[What you have to do]:
Filter the entries for the word "assert". Copy each line that has it.

Collected data
****************

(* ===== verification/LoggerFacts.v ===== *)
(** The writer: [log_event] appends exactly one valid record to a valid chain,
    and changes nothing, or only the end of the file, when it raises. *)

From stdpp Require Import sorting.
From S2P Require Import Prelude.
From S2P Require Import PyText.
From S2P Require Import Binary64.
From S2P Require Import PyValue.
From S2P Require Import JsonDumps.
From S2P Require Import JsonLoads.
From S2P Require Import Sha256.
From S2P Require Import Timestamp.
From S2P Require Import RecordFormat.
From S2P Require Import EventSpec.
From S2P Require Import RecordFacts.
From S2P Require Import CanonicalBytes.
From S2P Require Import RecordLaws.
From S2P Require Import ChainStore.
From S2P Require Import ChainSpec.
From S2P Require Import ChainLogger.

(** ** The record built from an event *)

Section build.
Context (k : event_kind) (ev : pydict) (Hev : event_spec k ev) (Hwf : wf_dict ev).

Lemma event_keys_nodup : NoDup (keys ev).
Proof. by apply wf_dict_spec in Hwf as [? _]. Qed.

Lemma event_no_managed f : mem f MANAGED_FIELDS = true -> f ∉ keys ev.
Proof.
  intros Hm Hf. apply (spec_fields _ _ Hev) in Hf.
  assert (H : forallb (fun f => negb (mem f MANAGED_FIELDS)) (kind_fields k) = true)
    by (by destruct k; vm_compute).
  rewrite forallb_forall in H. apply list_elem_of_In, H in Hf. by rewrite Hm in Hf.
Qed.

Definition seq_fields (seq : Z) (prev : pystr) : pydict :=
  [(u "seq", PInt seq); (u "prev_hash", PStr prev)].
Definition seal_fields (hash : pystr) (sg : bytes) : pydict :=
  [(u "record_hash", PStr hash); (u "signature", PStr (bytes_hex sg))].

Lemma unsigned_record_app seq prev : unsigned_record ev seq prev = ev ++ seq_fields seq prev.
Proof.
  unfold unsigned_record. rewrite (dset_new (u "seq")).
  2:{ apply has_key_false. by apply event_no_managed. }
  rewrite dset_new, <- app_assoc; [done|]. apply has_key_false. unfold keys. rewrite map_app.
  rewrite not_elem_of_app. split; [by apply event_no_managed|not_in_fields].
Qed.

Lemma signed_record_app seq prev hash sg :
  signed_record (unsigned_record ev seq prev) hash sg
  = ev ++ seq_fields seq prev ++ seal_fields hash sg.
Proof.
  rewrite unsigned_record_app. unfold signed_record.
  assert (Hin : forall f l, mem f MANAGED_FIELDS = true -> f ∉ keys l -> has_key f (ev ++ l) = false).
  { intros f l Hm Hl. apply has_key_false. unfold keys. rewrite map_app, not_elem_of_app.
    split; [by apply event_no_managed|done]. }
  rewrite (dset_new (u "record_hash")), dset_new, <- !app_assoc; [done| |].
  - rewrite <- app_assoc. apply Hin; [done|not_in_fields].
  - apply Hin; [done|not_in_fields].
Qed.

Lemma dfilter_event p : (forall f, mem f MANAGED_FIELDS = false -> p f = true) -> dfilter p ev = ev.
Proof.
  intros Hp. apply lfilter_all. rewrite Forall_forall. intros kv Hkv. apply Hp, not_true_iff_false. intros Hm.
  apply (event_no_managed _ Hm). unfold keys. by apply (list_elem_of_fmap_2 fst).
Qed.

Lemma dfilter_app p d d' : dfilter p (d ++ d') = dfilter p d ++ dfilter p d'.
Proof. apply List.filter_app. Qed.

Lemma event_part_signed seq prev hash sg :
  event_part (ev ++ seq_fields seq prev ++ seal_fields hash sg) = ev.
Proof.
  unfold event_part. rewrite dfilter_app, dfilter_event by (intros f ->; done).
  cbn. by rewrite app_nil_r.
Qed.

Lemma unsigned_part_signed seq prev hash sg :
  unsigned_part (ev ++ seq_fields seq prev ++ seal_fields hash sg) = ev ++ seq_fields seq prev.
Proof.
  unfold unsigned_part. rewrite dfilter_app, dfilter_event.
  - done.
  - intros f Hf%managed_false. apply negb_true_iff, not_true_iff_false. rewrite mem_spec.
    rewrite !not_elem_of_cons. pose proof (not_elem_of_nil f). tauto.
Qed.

****************

[Problem solution]:
  assert (H : forallb (fun f => negb (mem f MANAGED_FIELDS)) (kind_fields k) = true)
  assert (Hin : forall f l, mem f MANAGED_FIELDS = true -> f ∉ keys l -> has_key f (ev ++ l) = false).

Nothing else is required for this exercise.